Joshua's Story


At Martin House, we endeavour to do everything we can for those families who need us, which includes keeping our doors open 24/7, 365 days a year, so our support can be accessed all year round. Christmas is a magical time of year, and we try to make this wonderful for those who are staying with us during this period, but we’ll also be there for families who have sadly lost their child at this time, helping them to navigate through their grief.

For Alana and Paul, last Christmas Eve they devastatingly said goodbye to their ten-month-old son Joshua. Amidst the shock and turmoil of Joshua’s death, their family managed to find some comfort with the support of Martin House.  

“Before Joshua was born, we knew he had complications with his heart, but these were minor and manageable. There was also a rare chance that this could be linked to other more serious problems. Shortly after his birth, he was taken to the special care baby unit where doctors found problems with his liver and bowels, which meant he had to undergo major surgery at just four weeks old. While we knew he had significant health problems, we never expected to lose him”, said Alana, Joshua’s mum.

“He was a really easy-going baby and rarely kicked up a fuss about anything despite everything that was he was going through. Even when he had to have his bloods taken, he would sit there incredibly relaxed and smiling away! His eyes would follow me around the room and he was always content.”

After a few months, it became clear that Joshua’s liver wasn’t functioning correctly. He was put onto the liver transplant list but very quickly deteriorated as more problems became apparent. He spent most of November and December in hospital with his parents taking turns living in the hospital with him. Despite specialist care, Joshua continued to deteriorate and was admitted to intensive care.

It was on the morning of Christmas Eve in 2019 when Joshua’s family were told there was nothing further that doctors could do for him.

“I remember looking up at the stars in the sky a few days earlier and crying, knowing that we were losing him. Every organ in his body had the support of a machine and the drugs given to him weren’t helping”, said Alana.

“We now know that, had Joshua received a liver transplant, he wouldn’t have survived as his body wasn’t responding to any treatment. It was only after we lost him that we realised he had a life-limiting condition. In some ways, it was a good thing we didn’t know this as it kept us hopeful. We were able to spend some time with him before the machines were switched off, and the chaplain at the hospital visited his bedside to christen him.

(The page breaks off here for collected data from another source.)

(* ===== verification/DesktopProps.v ===== *)
(** Properties of the Windows desktop client: what holds of every state it can
    reach, and which keys a job takes along. *)

From stdpp Require Import sorting.
From S2P Require Import Prelude Bytes Utf8 Stream StreamFacts StreamProps Replay Compression CompressionProps NvList Encrypted EncryptedDnode.
From S2P Require Import EncryptedProps Paths Snapshots Selected ObjectIndex FilesystemProps Resolve ResolveProps Sparse SparseFacts Operations.
From S2P Require Import OperationsProps Apply Lznt1 NtfsStream Image ImageProps DiskImage Partitions Volumes PartitionProps Sources SourceProps Datto.
From S2P Require Import DattoProps HostFs Tree HostExtract TreeProps PoolBlocks PoolSource Pool PoolFile PoolOpen PoolTreeFacts.
From S2P Require Import PoolProps Inner InnerSession InnerProps Updates UpdateProps Client ClientProps Presentation PresentationProps Service ServiceProps Desktop.
#[local] Open Scope Z_scope.
#[local] Open Scope zse_scope.

Section desktop.
Context `{PathEq} `{LocalFiles} `{InnerCrates} `{TimeZones}.
Variable drives : list PhysicalDrive.

(** ** The shape of a window *)

(** The box of views has a row per view of the open source, and the box of volumes
    one per volume of the innermost image - or none, which with an image open only
    happens under an open source; and a selection is one of the rows. *)
Definition in_box (box : Combo) : Prop := forall i, cb_selected box = Some i -> 0 <= i < cb_count box.

Record shape_ok (o : Opened) (c : Controls) : Prop := {
  sh_images : len (o_inception o) <= 8;
  sh_view : cb_count (c_view c) = match o_catalog o with Some source => len (ct_views source) | None => 0 end;
  sh_view_in : in_box (c_view c);
  sh_volume : match last (o_inception o) with
    | Some frame => cb_count (c_volume c) = len (ic_volumes (fr_catalog frame)) \/ cb_count (c_volume c) = 0 /\ is_some (o_catalog o) = true
    | None => cb_count (c_volume c) = 0
    end;
  sh_volume_in : in_box (c_volume c);
  sh_item : forall i, c_list c = Some i -> 0 <= i < len (o_entries o);
}.

Definition pending_of (job : Job) : PendingJob :=
  match job with
  | JobOpen mode _ _ => POpen mode
  | JobBrowse _ _ _ _ _ _ => PBrowse
  | JobExtract _ _ _ _ _ _ _ _ => PExtract
  | JobExplore _ _ _ _ _ _ _ _ _ _ => PExploreImage
  | JobUpdate _ _ _ => PUpdate
  end.

(** A key that was entered for the open source and the selected view. *)
Definition fits (state : AppState) (key : option SecretValue) : Prop := forall k, key = Some k -> is_active_key state k = true.

(** A job reads what is open, at what is selected, with keys that fit. *)
Definition current (job : Job) (state : AppState) : Prop :=
  match job with
  | JobOpen _ path key => forall k, key = Some k -> secret_applies_to_source k path = true
  | JobBrowse image volume catalog view _ key =>
      image = last_image state /\ catalog = catalog_ state /\ view = selected_view state /\ fits state key /\
      (is_some image = true -> selected_volume_index state = Some volume)
  | JobExtract _ image volume catalog view _ _ key =>
      image = last_image state /\ catalog = catalog_ state /\ view = selected_view state /\ fits state key /\ volume = selected_volume_index state
  | JobExplore image volume catalog view _ parent_path _ _ key _ =>
      image = last_image state /\ catalog = catalog_ state /\ view = selected_view state /\ fits state key /\ volume = selected_volume_index state /\
      parent_path = current_path state /\ len (inception state) < 8
  | JobUpdate _ _ _ => True
  end.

“On top of losing Joshua, we realised there was no way that we could make arrangements for after his death on Christmas Eve. The bereavement centre at the hospital would be closed for the next few days and we wouldn’t be able to see Joshua after leaving the intensive care unit. That was when our nurse specialist at the hospital suggested contacting Martin House, where we could spend some time with him and be supported in our decisions.

“We arrived at the hospice that evening. I remember seeing fairy lights all around the hospice and thinking that for the first time in months, Joshua was in a calm and peaceful setting. We’d been hearing the beeps of monitors all day every day, so Martin House allowed us to get away from that at the end. For Joshua’s older siblings, saying goodbye to their baby brother at the hospital on Christmas Eve was extremely difficult, so the hospice allowed us some breathing space. In hindsight, it meant a huge amount for them to be in such a calm environment.

“We visited Joshua at Martin House over the next three days and his brother and sister were able to spend time in the playroom while we made important decisions. They were given Christmas presents by the staff at Martin House, and just recently they told us how much they appreciated being given those at such a difficult time. We’ve decided to make this a Christmas tradition for us now, to take presents for other siblings at Martin House who are experiencing losing their brother or sister and may also appreciate this small gesture.”

Alana and Paul were due to begin some bereavement counselling in person at Martin House, but with the coronavirus pandemic, this hasn’t been possible. They have, however been in telephone contact with our bereavement team who ring fortnightly.

“Having bereavement support at Martin House allows us to talk about Joshua with people who can understand our grief. I think being able to meet and connect with other families who have had similar experiences to us will also be helpful.”